The Association of Southeast Asian Nations (ASEAN) finance ministers and central bank governors recently addressed an important issue during their two-day meeting in Bali, Indonesia: reducing reliance on the U.S. dollar for cross-border trade and investment in the region. The pressure to move away from the U.S. dollar has increased in recent years due to the imposition of sanctions on Russia’s financial sector as a result of the conflict in Ukraine, among other factors.

To combat this problem, the ASEAN finance chiefs discussed strategies to support the use of local currency in trade settlements. One such strategy is the adoption of their Local Currency Transaction (LCT) system. This system provides ASEAN member states with a framework to settle payments in local currency, an effort to decrease reliance on western currencies.

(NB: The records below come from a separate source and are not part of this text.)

(** * CList: a doubly-linked list with a finger cache and a node pool

    Shallow embedding of [clist.h] (miniclib) and verification of its
    index resolver, mutators and pool against the library's specification.

    Pointers, [size_t] and [unsigned int] values are integers ([Z]); the
    wrap-around of unsigned arithmetic is written out.  Memory is a pair
    of typed stores (list nodes, list objects) with a bump allocator; a
    dereference of a pointer that designates no live object is a [Fault]. *)

From Stdlib Require Import ZArith List Lia.
From stdpp Require Import base tactics option list gmap.

Local Open Scope Z_scope.

(** ** Machine integers and constants *)

(** A pointer is an address; [NULL] is address 0. *)
Abbreviation ptr := Z (only parsing).
Definition NULL : ptr := 0.

Definition SIZE_MOD : Z := 2 ^ 64.
Definition UINT_MOD : Z := 2 ^ 32.

(** Result of an operation on [size_t] operands. *)
Definition wrap (z : Z) : Z := z mod SIZE_MOD.
(** Result of an operation on [unsigned int] operands. *)
Definition uwrap (z : Z) : Z := z mod UINT_MOD.

Definition EXIT_SUCCESS : Z := 0.
Definition EXIT_FAILURE : Z := 1.

Definition CLIST_PAYLOAD_IGNORE : Z := 0.
Definition CLIST_PAYLOAD_FREE : Z := 1.

(** [sizeof(void* )], [sizeof(clist_node_t)] and [sizeof(clist_t)] on an
    LP64 target. *)
Definition sizeof_ptr : Z := 8.
Definition sizeof_node : Z := 16.
Definition sizeof_clist : Z := 72.

(** ** Data model *)

(** A node: the two links of [clist_node_t] and the payload region that
    trails the header in the same block, read as one unsigned integer of
    [type_size] bytes. *)
Record clist_node_t := mk_node {
  next : ptr;
  prev : ptr;
  payload : Z
}.
(* ===== verification/Prelude.v ===== *)
(** * ClusterYourCodex: a verification of its control plane

    ClusterYourCodex runs jobs of a coding agent on a small fleet of machines.  A
    controller (crates/cyc-controller) keeps nodes, jobs, leases and evidence in SQLite
    and places each job on a node; workers (crates/cyc-worker) poll it, execute the job
    and upload logs, artifacts and a completion; the desktop application adds computers
    through a provisioning engine (crates/cyc-provision).  The messages and validators
    that all of them share are in crates/cyc-protocol and the placement algorithm is in
    crates/cyc-scheduler.  This library models the deterministic core of these crates as
    executable functions and proves what makes it correct.

    ** How the parts interact

    A job ([JobSpec]) is validated, normalised and digested ([CanonicalJson]).  The
    controller reads its node documents ([NodeState], [FleetNodes]), lets the scheduler
    choose ([Scheduler]) and freezes the choice in a binding ([PlacementBinding],
    [Planning]).  A submission writes the job, a dispatch lease and a placement attempt
    ([RunControl], [Leases]); a worker with a current credential ([Pairings],
    [NodeWrites]) claims the run, reports its state, uploads ([Uploads]) and completes it
    with evidence that is compared with what was stored ([WorkerRun],
    [CompletionEvidence]); its reservation is held until the job's directory is cleaned
    up ([Cleanup]).  On the worker's side an assignment becomes a checkout
    ([WorkerSource]), step processes ([WorkerExecutor], [WorkerProcess]) whose output is
    uploaded through a client ([WorkerClient]), and one completion ([WorkerRuntime]).
    The daemon around it claims one assignment at a time under a durable marker and
    removes the marker only when the controller accepted the cleanup receipt
    ([WorkerSupervisor]); heartbeats and a lease watchdog share a control block with the
    assignment ([WorkerNode], [WorkerControl]).  Its credential comes from a pairing
    ([WorkerPairing]): the secret is staged in a protected file and recorded in a ledger
    ([PairingLedger]) before the request that binds it is sent, the configuration
    ([WorkerIdentity]) is committed when the controller accepted it, and the
    acknowledgement that activates it follows.  Nearly every request first handles
    expired leases ([Leases.expire_leases]) in its own transaction.  Workers and the
    controller talk over HTTP: a worker builds a request ([WorkerWire]), the controller's
    listener authenticates its head, parses it, calls the store and answers ([WorkerApi]),
    and the worker reads the answer ([WorkerClient], [WorkerNode]).  The command line and
    the desktop talk to a second listener on the loopback interface, behind one bearer
    token ([ClientApi]): they see the fleet ([FleetView]), submit, read and cancel jobs,
    pair computers, and follow the cleanup.

    ** The files

    Shared:
    - [Prelude]: results, boolean equality, inversion of successful computations, sorting,
      bounds; [Text]: Rust strings; [Crates]: the third-party crates as type classes with
      their documented laws, and concrete instances.
    cyc-protocol:
    - [Protocol] (the data model of src/lib.rs), [PortablePath], [Repository], [RunState],
      [JobSpec], [CanonicalJson] (its validators and the job digest), [Snapshot]
      (snapshot.rs), [NodeState] (node_state.rs), [PlacementBinding]
      (placement_binding.rs), [WorkerReports] and [WorkerRun] (worker.rs), [Cleanup]
      (cleanup.rs), [Onboarding] (onboarding.rs).
    cyc-scheduler:
    - [Scheduler] (src/lib.rs).
    cyc-controller, src/store.rs, src/worker_api.rs, src/api.rs and src/auth.rs:
    - [ControllerDb]: tables, transactions, errors; [Planning]: the planning decision as a
      pure function; [FleetNodes]: what the scheduler sees; [Leases]: jobs, plans, leases,
      expiry and placing again; [NodeWrites]: node documents and reports; [Uploads]: run
      authorization, logs, artifacts, snapshots; [CompletionEvidence]; [RunControl]: the
      methods on plans, jobs and runs; [FleetView]: the fleet as clients see it;
      [Pairings]: enrollment.
    - [TxLogic]: a weakest-precondition calculus for transactions; [Changes]: every atomic
      change of the database, and the invariant [consistent]; [ChangeProofs],
      [MethodProofs], [RunProofs], [PairingProofs]: each public method composes only such
      changes; [ControllerCalls]: all methods as one type of requests, the step relation
      [calls] and [reachable] controllers.
    - [RunSafety]: preorders that contain every change; [Scenario]: a concrete controller
      driven through a whole job; [ControllerSafety], [PairingSafety], [LogSafety],
      [PlanSafety], [FleetSafety]: the theorems.
    - [WorkerApi]: the listener for workers, from routes to answers, as programs of store
      requests ([prog]), between which other requests may be served ([executes]);
      [ListenerSafety]: the theorems on it (worker_api.rs).
    - [ClientApi]: the listener for clients (api.rs) with its token (auth.rs), as programs
      over the same requests; [ClientSafety]: the theorems on it, and concrete requests.
    cyc-worker:
    - [WorkerEnv]: a worker as a program over operations (requests, files, processes,
      clocks) that an arbitrary environment answers; [WorkerClient] (http.rs);
      [WorkerProcess]: limits, bounded logs, the monitor (process.rs, executor.rs);
      [WorkerSource] (source.rs); [WorkerExecutor]: steps and artifacts (executor.rs,
      artifacts.rs); [WorkerRuntime]: one assignment from its preparation to its
      terminal report (runtime.rs); [WorkerNode]: the node's side of the client, bearer
      tokens (security.rs), the inventory publication and one turn of each loop that runs
      beside an assignment (runtime.rs); [WorkerIdentity]: the configuration, the secrets
      and the locks (config.rs, security.rs); [PairingLedger], [WorkerPairing]: the ledger
      of credentials and the pairing transaction (runtime.rs); [WorkerSupervisor]: the claim loop, the
      active-run guard, the cleanup of a job's directory (runtime.rs) and the boot
      generation (config.rs); [WorkerControl]: the interleavings of the tasks on the
      control block of a run, as a step relation.
    - [WorkerLogic]: a weakest-precondition calculus for these programs, parameterised by
      a discipline on the operations they emit; [WorkerLimits], [WorkerEvidence],
      [WorkerHonest], [WorkerSafety], [WorkerReporting]: the theorems on an assignment and
      what they are proved from; [WorkerConfined]: the frame of an assignment;
      [WorkerClaims], [WorkerBoot]: the theorems on the daemon, across crashes;
      [ProtectedStore]: what protected files may hold after a history with crashes;
      [CredentialSafety]: the theorems on pairing, across crashes;
      [WorkerScenario], [DaemonScenario], [PairingScenario]: concrete environments and
      workers.
    Both sides:
    - [WorkerWire]: the requests that http.rs builds, and how an answer arrives
      ([delivered]); [WireSafety]: a built request is served by its handler; [Dialogue]:
      what a worker hears is what the tables of the controller hold; [ListenerScenario]:
      concrete requests to the controller of [Scenario]; [Failures]: how a controller or a
      worker comes to a standstill.
    cyc-provision:
    - [ProvisionModel] (model.rs, smoke.rs), [ProvisionStore] (store.rs),
      [ProvisionEngine] (engine.rs), [ProvisionSafety]: the theorems.

    ** What the theorems show

    - Controller, for every sequence of requests: the life of a run, the authority of
      accepted requests (each request of a worker, its completions, receipts and pairing
      included), finality of revocation, immutability and integrity of evidence, logs that
      read back complete and stay readable, the reservation of a finished run; a plan is
      created exactly when the pure decision succeeds on the fleet as the expiry of leases
      leaves it, and reads back unchanged; well-formed pairings with idempotent creation;
      a fleet view that agrees with the scheduler; and one way in which the controller
      stops for good ([Failures]).
    - Listener, with other requests served in between: no body is looked at before the
      store accepted a secret of the head, unless the path is encoded; what a worker can
      build reaches its handler without loss; every error of the store is understood as
      what it is; a run that is handed out is accepted by the worker; and an acknowledged
      completion is bound in the tables, with the obligation to clean up, for good.
    - Client listener, with other requests served in between: nothing but a ping is asked of
      the store without the token; a run is only cancelled as it was seen; and a status that
      says that a job's directory was removed is backed by a valid receipt, for good.
    - Planning and scheduling: exact admissibility, the best node is chosen, order
      independence, completeness of explanations, exact scores, exactly when a plan can be
      issued, no substitution of the job between planning and execution.
    - Worker, for every environment that answers honestly: each completion it sends passes
      the protocol's validator and the controller's checks of its source and steps, and
      every assignment ends with a terminal report or an error after one; the exceptions
      are named (an outcome torn by a late cancellation, a step's name with a control
      character, a wall clock that stepped back during the assignment, a lost containment
      proof, a refused state change).  For every environment, the log budget is exact and
      the monitor of a process returns.  [Failures] shows the first two exceptions from
      both sides: a torn completion is sent and refused by every controller, and no
      controller holds a successful completion of a job with such a name.
    - The worker's daemon, stopped at any operation and started again any number of times:
      it claims only when the cleanup of everything that it started was accepted, its
      cleanup receipts say what was seen of the job's directory, and no boot generation is
      issued twice.  Pairing, stopped and repeated likewise, sends a request only for a
      secret that is stored and recorded, never two secrets for one open request, commits
      and acknowledges only accepted credentials, and removes only credentials that the
      ledger gave up.  Every interleaving of the tasks of a run on its control block is one
      of an object with atomic steps.
    - Protocol: declarative specifications of the validators, termination of the run life
      cycle, containment of paths, public repositories, a digest that ignores the order of
      object entries, completions and reports that are fit to be persisted.
    - Provisioning, for every driver and clock: a sound journal in which every call changes
      at most its own computer and only a finished teardown removes one, drivers asked only
      with the record that is stored and for what it allows, exactly which failures are
      recorded and as what, what a ready computer proves.

    ** How the code is modelled

    Unsigned integers are [N] and signed ones [Z], with saturation, clamping and checked
    operations written out where the code has them.  Strings are lists of Unicode scalar
    values with their UTF-8 length.  Ordered sets and maps are ascending lists.  A [Uuid]
    is its 128-bit value, a [DateTime] its nanoseconds.  Errors are values of [result];
    panics are explicit outcomes.  A struct's fields carry a short prefix.

    The database is a record of finite maps.  A row holds the values whose text SQLite
    would store: serialisation is taken to be lossless, the text order of identifiers and
    time stamps to be their order, and equality of documents to be equality of texts.  Ties
    that SQL leaves open are broken by the run.  A violated uniqueness constraint is the
    error [Database].  A transaction that fails loses its writes, but not its files.  The
    clock and fresh identifiers are arbitrary functions of a tick ([Env]), so that no
    theorem assumes a monotone clock or distinct identifiers unless it says so.

    A worker is a tree of operations; an [Environment] answers each of them as a function
    of everything that happened before, so concurrency in the controller, in the file
    system and in the processes is the environment's choice.  Honesty, where a theorem
    asks for it, is: new UUIDs are fresh, a directory walk yields distinct paths, chunks are not empty, a byte count fits
    its width and [git --version] prints what git prints.  The wall clock may step back:
    the theorems on reports name that case ([WorkerLogic.stepped_back]); the monitor's
    theorem asks for a steady monotonic clock.  The theorems on the daemon ask of the file system that a marker
    that was linked is found until it is removed or moved ([WorkerClaims.persists]), and
    that protected files hold what was stored or was being stored when an operation failed
    or the program ended in it ([ProtectedStore.honest_store]), for the boot generation,
    the pairing ledger, the configuration and the credentials; there are none at the
    beginning of a history, and a failed check of the host is no answer of the controller
    ([CredentialSafety.pairing_answer]).  A crash is a history that ends after any operation; the history
    of a machine is the concatenation of those of its daemons or pairings
    ([WorkerClaims.machine_history], [WorkerBoot.boot_history],
    [CredentialSafety.pairing_history]).  The build is one for Unix.

    The crates uuid, chrono, serde_json, sha2, axum and http and the serialisation of
    documents are classes; laws are used only where a theorem names them ([ChronoCrateLaws],
    [DigestCrateLaws]).  SHA-256 is an arbitrary function, so that statements about content
    are statements about digests.

    ** Fuel and bounds

    Three loops need fuel: the search for a fresh run identifier, bounded by 16 attempts in
    the code itself; the wait for the lock of a pairing, which takes 25 ms a turn for at
    most 120 s and so at most [lock_attempts] (4801) turns; and the monitor of a process, which polls every 20 ms; its fuel is the
    number of polls up to the time limit and [turn_fuel] (72) turns more for the grace
    period, and [monitor_child_terminates] shows that it is enough.  The daemon's loops do
    not end by themselves; [claim_loop] and [run_forever] take a number of turns, and the
    theorems hold for any number and for a daemon stopped inside a turn.  Everything else
    is structural recursion or a fold over rows.

    ** Not modelled

    The start of the controller's process with its TLS and token files, and the texts of
    JSON documents; opening, migrating and tuning the SQLite file; the worker's process trees and isolation per platform, the
    permissions of its files and its migration between machines; the SSH driver behind [ProvisioningDriver], which is an arbitrary driver
    here; the key stores of the operating systems; the desktop application; Debug output
    and serde attributes.  Symbolic links, partial writes, poisoned locks and failing disks
    are outside the model.

    ** Plan

    What could follow: the discovery record, and the schema migrations that carry data. *)
From stdpp Require Import base option list numbers sorting sets gmap.
From Stdlib Require Import ZArith NArith Lia.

The Indonesian president, Joko Widodo, addressed the need for this change, calling on regional administrations to use credit cards issued by local banks and to gradually stop using foreign payment systems. He argued that by doing so, Indonesia would be better protected from geopolitical disruptions in the future. The president believes that the use of local currency in payments will also stimulate the domestic economy, as it would help boost local banks and small businesses.

Indeed, ASEAN’s commitment to stabilize their economies by decreasing reliance on western currencies, in addition to promoting commerce among their member states, can also help reduce their vulnerability to external shocks. Undoubtedly, this strategy has the potential to bring about sustainable economic growth for the ASEAN region in the years to come.